_Your assignment_
All that is needed is the line containing "Local Open Scope string_scope." together with each line after it, transcribed exactly to the end of the records.

Top of The data

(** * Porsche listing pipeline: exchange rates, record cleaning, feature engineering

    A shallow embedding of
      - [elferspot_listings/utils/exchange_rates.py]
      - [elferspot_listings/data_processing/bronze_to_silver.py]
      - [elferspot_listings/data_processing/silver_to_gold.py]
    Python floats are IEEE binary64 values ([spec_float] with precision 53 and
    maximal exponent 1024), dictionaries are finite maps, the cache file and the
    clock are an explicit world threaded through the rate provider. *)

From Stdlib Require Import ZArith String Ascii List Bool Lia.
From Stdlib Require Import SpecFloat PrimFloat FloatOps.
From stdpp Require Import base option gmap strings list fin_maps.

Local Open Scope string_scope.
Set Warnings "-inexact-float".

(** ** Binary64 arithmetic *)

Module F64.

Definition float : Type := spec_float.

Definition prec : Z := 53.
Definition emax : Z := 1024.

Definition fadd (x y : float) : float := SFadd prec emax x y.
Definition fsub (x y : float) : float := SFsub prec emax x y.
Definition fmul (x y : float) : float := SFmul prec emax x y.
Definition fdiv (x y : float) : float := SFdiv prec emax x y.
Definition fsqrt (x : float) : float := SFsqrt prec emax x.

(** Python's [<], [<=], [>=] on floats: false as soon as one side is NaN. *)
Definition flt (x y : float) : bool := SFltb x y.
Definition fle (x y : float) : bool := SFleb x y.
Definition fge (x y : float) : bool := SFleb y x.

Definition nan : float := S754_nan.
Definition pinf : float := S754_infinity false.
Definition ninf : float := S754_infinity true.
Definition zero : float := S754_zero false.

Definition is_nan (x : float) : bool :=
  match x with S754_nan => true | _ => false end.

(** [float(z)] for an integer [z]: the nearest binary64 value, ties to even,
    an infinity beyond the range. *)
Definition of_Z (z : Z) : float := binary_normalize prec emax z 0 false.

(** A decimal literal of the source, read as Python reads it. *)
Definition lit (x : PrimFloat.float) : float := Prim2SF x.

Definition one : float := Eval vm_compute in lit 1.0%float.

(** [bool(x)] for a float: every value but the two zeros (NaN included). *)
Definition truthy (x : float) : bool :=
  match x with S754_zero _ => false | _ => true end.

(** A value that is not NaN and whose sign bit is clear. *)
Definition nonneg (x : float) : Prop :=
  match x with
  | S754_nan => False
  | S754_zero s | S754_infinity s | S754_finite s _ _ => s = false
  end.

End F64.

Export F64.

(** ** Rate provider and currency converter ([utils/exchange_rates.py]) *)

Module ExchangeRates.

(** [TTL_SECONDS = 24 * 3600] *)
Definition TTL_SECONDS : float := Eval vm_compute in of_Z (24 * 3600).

Bottom of The data

_Written response_
Local Open Scope string_scope.
Set Warnings "-inexact-float".

(** ** Binary64 arithmetic *)

Module F64.

Definition float : Type := spec_float.

Definition prec : Z := 53.
Definition emax : Z := 1024.

Definition fadd (x y : float) : float := SFadd prec emax x y.
Definition fsub (x y : float) : float := SFsub prec emax x y.
Definition fmul (x y : float) : float := SFmul prec emax x y.
Definition fdiv (x y : float) : float := SFdiv prec emax x y.
Definition fsqrt (x : float) : float := SFsqrt prec emax x.

(** Python's [<], [<=], [>=] on floats: false as soon as one side is NaN. *)
Definition flt (x y : float) : bool := SFltb x y.
Definition fle (x y : float) : bool := SFleb x y.
Definition fge (x y : float) : bool := SFleb y x.

Definition nan : float := S754_nan.
Definition pinf : float := S754_infinity false.
Definition ninf : float := S754_infinity true.
Definition zero : float := S754_zero false.

Definition is_nan (x : float) : bool :=
  match x with S754_nan => true | _ => false end.

(** [float(z)] for an integer [z]: the nearest binary64 value, ties to even,
    an infinity beyond the range. *)
Definition of_Z (z : Z) : float := binary_normalize prec emax z 0 false.

(** A decimal literal of the source, read as Python reads it. *)
Definition lit (x : PrimFloat.float) : float := Prim2SF x.

Definition one : float := Eval vm_compute in lit 1.0%float.

(** [bool(x)] for a float: every value but the two zeros (NaN included). *)
Definition truthy (x : float) : bool :=
  match x with S754_zero _ => false | _ => true end.

(** A value that is not NaN and whose sign bit is clear. *)
Definition nonneg (x : float) : Prop :=
  match x with
  | S754_nan => False
  | S754_zero s | S754_infinity s | S754_finite s _ _ => s = false
  end.

End F64.

Export F64.

(** ** Rate provider and currency converter ([utils/exchange_rates.py]) *)

Module ExchangeRates.

(** [TTL_SECONDS = 24 * 3600] *)
Definition TTL_SECONDS : float := Eval vm_compute in of_Z (24 * 3600).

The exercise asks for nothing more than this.